* _The task_: Only lines below containing the string "drawn" should be counted; please give that count by itself.

Recorded data:
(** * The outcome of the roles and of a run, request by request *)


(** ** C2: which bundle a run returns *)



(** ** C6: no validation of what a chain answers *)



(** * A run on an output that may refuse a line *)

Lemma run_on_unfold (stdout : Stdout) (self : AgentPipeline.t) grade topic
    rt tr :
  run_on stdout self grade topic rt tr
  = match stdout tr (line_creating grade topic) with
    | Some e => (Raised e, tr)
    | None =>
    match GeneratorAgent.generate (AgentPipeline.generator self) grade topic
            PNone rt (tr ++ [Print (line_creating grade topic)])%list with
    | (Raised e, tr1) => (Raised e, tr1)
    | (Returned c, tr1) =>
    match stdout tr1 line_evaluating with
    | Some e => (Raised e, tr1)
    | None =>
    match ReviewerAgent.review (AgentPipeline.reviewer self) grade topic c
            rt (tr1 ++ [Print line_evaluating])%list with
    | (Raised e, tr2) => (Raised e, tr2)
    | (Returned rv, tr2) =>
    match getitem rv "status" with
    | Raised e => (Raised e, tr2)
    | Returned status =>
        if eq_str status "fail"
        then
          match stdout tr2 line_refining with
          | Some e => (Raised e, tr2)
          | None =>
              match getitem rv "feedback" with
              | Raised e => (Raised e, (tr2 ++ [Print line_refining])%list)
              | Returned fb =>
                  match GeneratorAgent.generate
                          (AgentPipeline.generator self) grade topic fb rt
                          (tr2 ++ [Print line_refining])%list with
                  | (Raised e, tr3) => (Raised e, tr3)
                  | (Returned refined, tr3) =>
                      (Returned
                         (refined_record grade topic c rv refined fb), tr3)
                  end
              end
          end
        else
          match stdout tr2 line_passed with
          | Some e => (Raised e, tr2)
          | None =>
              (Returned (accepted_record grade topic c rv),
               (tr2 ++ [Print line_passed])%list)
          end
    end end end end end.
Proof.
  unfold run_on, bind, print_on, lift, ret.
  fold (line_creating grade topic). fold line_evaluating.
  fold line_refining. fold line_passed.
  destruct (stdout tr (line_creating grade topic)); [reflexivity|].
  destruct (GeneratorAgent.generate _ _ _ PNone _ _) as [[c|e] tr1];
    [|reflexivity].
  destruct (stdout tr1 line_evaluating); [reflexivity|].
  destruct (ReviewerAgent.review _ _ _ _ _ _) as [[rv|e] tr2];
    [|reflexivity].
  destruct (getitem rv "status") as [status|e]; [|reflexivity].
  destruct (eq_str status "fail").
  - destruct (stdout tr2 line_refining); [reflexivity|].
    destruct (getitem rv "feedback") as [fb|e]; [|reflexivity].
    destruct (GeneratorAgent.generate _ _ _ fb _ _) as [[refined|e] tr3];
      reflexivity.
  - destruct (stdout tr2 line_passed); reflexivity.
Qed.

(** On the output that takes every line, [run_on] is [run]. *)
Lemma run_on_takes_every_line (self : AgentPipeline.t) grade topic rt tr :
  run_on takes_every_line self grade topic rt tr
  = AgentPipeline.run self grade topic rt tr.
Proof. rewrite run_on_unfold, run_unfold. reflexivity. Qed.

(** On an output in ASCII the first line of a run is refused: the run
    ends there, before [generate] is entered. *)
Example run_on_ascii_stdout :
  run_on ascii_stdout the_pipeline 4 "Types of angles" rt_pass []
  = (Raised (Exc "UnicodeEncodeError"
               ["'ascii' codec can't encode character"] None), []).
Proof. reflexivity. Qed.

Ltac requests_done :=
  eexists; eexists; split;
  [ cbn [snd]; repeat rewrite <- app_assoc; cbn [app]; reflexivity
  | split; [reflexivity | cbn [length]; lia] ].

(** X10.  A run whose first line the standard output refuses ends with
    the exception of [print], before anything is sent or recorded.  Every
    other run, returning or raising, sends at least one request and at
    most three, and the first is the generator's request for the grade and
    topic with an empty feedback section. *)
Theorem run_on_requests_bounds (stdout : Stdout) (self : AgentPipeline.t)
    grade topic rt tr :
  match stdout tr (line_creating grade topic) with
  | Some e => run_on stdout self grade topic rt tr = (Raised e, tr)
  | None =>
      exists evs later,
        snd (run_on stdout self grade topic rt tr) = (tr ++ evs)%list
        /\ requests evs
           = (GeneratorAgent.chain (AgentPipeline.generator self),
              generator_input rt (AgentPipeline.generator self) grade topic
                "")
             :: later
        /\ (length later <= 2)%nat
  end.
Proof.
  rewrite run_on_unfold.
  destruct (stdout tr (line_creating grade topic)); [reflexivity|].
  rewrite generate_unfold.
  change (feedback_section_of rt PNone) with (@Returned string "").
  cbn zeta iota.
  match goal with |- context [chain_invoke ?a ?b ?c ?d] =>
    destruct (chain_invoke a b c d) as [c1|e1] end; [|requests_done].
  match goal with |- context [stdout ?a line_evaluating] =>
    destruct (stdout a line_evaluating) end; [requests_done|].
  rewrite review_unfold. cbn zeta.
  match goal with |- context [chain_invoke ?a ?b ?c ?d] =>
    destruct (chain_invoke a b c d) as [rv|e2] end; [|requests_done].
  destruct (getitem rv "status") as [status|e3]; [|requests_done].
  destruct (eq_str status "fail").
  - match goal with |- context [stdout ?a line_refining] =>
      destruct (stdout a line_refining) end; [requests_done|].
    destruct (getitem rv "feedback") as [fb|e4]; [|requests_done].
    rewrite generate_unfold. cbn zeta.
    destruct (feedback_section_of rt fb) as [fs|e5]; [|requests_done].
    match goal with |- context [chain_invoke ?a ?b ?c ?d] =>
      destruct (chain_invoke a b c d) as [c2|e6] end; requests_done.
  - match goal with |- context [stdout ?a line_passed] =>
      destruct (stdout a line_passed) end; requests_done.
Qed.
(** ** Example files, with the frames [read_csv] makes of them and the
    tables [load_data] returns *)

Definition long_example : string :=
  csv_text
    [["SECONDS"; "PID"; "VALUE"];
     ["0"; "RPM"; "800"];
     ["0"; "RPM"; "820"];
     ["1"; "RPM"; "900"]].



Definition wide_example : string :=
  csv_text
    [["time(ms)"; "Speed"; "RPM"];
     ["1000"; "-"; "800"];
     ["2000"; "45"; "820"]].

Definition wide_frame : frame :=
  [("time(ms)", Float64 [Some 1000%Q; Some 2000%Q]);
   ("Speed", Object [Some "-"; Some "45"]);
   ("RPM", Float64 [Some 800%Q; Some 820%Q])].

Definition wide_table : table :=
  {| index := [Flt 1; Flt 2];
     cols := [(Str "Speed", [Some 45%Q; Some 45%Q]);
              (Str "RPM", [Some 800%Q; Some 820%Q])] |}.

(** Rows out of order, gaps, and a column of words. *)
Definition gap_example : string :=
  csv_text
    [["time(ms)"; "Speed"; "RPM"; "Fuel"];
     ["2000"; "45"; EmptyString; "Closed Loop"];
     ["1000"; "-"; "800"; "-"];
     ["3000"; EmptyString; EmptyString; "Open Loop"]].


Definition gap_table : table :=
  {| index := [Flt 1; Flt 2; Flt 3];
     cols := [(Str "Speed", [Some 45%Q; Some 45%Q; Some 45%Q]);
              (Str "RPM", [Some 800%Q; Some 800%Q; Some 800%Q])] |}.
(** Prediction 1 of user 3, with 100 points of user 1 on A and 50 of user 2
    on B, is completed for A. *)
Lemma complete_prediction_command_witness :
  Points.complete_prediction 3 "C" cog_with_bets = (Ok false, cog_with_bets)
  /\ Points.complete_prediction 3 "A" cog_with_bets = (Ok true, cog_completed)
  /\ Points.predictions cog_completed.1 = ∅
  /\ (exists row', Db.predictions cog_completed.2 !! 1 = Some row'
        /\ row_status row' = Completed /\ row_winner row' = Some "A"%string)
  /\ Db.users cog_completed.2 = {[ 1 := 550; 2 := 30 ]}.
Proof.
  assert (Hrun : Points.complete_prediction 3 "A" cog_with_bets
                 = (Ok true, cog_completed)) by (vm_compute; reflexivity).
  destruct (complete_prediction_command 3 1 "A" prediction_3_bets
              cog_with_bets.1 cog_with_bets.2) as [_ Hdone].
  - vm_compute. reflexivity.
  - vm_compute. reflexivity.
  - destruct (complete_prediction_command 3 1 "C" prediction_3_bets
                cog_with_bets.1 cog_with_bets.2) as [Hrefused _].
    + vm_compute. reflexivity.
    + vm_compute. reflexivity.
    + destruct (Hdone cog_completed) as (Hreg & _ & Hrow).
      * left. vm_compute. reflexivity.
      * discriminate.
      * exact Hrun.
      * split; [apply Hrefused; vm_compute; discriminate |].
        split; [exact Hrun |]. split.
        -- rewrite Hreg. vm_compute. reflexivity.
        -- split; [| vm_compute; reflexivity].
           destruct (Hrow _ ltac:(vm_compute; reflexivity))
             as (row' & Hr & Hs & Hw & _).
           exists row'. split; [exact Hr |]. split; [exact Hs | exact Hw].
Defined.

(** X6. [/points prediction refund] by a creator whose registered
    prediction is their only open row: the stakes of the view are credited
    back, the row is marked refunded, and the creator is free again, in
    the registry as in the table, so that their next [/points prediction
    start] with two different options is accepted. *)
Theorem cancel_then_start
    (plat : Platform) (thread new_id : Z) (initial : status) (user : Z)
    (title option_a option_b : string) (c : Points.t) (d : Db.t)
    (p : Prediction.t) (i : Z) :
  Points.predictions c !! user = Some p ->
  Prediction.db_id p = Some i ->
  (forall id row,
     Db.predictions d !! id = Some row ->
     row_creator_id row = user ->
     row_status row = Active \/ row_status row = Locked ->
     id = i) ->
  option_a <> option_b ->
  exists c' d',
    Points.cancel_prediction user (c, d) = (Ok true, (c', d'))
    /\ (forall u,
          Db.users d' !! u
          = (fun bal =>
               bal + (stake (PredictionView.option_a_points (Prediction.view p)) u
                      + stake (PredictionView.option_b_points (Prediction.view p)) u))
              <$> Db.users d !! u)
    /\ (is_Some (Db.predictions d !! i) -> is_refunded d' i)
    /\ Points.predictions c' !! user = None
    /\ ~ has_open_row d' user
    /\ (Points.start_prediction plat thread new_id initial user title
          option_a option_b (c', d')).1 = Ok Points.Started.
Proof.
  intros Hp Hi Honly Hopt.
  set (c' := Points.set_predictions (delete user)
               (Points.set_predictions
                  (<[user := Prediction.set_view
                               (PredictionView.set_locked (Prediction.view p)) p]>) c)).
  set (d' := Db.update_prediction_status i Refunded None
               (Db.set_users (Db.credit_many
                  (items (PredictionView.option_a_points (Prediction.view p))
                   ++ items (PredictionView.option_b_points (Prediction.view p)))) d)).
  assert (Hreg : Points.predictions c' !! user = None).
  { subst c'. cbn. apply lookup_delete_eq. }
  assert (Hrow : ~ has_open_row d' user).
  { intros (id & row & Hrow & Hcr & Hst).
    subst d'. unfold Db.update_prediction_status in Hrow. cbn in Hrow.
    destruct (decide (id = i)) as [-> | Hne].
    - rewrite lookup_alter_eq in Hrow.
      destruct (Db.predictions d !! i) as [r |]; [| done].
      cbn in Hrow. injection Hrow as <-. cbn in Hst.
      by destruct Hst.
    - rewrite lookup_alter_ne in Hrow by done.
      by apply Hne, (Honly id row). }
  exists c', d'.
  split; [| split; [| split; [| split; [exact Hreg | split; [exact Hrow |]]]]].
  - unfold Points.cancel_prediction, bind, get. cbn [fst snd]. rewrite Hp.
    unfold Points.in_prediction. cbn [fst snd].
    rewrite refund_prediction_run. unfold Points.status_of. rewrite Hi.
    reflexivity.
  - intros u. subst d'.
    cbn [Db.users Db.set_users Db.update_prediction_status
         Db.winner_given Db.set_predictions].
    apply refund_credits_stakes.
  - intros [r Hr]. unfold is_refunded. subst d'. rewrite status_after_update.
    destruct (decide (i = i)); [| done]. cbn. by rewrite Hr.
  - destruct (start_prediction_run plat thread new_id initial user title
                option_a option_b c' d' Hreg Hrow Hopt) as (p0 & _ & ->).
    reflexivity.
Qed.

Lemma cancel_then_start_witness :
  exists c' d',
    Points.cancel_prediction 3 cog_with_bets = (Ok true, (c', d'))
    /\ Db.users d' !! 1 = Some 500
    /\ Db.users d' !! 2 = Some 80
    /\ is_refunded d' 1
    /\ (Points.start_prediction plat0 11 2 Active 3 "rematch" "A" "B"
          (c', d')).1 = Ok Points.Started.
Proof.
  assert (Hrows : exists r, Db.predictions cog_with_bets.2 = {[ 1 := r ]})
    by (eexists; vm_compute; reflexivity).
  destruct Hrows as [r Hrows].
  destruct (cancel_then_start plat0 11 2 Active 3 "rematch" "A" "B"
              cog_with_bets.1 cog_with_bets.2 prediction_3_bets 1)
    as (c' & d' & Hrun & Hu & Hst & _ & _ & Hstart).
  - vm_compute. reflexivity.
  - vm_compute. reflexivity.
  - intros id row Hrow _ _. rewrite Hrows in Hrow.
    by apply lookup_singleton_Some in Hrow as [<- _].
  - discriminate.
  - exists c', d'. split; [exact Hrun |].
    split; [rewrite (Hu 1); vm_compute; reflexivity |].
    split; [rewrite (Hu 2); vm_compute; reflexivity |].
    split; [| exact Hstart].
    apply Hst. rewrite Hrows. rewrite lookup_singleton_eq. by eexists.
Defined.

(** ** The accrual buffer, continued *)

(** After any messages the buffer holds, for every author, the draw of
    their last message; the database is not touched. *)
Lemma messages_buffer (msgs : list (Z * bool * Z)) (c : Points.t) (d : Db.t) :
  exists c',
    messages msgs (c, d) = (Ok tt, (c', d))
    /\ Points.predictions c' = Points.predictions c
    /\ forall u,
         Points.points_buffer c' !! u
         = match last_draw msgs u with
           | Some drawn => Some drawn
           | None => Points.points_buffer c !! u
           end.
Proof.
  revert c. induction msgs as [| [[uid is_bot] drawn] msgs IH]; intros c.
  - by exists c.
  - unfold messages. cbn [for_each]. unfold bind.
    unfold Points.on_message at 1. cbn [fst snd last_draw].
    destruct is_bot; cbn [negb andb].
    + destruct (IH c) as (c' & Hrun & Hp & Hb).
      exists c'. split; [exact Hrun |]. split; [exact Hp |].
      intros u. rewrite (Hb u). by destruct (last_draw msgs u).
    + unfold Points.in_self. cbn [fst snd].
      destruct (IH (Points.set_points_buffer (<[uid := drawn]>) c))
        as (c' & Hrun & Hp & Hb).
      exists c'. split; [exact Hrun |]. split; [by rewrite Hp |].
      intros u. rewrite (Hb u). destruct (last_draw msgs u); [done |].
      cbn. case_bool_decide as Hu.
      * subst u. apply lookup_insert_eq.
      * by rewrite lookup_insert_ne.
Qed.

* _Answer to this exercise_: 3